[The problem] Nothing but the lines from the one containing "Hypothesis interpreter : interpreter_ok" through the one containing "app runtime_code sdk_int", both included, should be given again, each exactly as written below.

[Exercise input]
────────

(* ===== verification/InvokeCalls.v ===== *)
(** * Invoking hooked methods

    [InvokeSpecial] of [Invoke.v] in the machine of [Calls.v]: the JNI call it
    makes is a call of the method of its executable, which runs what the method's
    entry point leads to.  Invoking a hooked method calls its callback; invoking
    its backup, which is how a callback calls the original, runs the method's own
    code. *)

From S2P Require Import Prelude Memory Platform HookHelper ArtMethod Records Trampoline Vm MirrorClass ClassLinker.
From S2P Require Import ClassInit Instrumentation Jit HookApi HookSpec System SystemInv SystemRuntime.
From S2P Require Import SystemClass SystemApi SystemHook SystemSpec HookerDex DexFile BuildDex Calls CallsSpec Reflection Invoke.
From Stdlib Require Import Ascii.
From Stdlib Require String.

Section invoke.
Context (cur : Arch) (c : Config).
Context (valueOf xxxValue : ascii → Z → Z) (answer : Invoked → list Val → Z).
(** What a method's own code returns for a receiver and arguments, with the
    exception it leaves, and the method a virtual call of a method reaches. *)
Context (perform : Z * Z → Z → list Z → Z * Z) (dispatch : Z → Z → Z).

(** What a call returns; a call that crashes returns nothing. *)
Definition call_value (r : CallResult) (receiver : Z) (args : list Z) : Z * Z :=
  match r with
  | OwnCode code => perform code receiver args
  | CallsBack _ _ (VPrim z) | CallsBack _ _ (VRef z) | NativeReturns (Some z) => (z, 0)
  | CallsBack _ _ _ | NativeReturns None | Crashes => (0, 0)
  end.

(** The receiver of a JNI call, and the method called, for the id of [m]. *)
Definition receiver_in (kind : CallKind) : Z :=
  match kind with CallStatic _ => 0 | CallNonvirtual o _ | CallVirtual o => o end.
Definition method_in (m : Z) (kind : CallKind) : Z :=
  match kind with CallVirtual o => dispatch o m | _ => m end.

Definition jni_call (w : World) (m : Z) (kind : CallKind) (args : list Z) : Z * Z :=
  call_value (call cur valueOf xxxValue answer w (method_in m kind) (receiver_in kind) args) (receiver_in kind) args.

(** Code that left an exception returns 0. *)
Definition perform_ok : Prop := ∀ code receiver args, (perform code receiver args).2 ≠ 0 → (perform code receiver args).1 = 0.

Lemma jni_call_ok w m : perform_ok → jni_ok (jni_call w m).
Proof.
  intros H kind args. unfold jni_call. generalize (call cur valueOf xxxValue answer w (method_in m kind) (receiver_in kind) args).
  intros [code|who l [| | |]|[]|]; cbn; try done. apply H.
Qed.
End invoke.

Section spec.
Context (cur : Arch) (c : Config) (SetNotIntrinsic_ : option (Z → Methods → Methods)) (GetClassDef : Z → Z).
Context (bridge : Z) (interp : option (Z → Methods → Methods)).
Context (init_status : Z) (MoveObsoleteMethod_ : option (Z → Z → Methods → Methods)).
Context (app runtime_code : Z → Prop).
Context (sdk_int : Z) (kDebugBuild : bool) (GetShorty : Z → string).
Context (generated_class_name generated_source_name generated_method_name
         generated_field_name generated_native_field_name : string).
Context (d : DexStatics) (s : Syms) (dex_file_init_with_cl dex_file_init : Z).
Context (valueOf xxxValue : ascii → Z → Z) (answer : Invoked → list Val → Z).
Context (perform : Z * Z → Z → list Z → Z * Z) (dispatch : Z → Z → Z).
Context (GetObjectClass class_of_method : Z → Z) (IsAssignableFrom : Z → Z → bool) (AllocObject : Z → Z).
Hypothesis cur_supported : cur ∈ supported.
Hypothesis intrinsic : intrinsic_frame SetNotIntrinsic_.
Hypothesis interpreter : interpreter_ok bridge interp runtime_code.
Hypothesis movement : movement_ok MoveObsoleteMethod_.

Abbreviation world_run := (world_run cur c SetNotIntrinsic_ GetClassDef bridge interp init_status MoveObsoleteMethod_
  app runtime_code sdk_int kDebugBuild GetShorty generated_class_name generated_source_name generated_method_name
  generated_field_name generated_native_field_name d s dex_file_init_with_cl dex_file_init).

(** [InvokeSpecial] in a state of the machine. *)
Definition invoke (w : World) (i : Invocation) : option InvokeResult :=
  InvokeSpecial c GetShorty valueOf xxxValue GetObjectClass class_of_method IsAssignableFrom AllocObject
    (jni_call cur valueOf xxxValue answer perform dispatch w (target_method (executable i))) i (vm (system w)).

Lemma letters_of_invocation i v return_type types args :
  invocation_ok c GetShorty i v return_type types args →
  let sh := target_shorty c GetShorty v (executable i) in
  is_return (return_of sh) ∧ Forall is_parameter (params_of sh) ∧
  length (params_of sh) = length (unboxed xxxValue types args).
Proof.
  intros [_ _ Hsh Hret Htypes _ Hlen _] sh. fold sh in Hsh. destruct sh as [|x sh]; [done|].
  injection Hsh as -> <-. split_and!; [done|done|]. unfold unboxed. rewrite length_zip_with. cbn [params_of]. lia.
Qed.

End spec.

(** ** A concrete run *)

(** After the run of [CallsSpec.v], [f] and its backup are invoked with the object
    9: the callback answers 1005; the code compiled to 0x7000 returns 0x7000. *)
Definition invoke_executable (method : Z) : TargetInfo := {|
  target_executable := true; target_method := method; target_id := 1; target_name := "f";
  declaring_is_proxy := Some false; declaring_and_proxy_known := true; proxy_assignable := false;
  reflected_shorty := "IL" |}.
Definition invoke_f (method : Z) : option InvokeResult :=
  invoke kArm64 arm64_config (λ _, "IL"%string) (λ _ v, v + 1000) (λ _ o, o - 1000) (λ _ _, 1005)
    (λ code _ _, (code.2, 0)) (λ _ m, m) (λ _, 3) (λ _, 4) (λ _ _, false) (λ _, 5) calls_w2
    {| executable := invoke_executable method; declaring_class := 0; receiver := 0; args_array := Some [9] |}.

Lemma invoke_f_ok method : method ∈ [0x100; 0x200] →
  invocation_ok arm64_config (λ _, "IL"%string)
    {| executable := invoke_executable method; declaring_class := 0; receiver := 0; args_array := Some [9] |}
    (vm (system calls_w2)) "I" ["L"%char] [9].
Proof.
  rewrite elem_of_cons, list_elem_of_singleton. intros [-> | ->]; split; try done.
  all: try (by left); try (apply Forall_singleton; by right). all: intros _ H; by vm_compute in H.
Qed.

────────

[Task solution]
Hypothesis interpreter : interpreter_ok bridge interp runtime_code.
Hypothesis movement : movement_ok MoveObsoleteMethod_.

Abbreviation world_run := (world_run cur c SetNotIntrinsic_ GetClassDef bridge interp init_status MoveObsoleteMethod_
  app runtime_code sdk_int kDebugBuild GetShorty generated_class_name generated_source_name generated_method_name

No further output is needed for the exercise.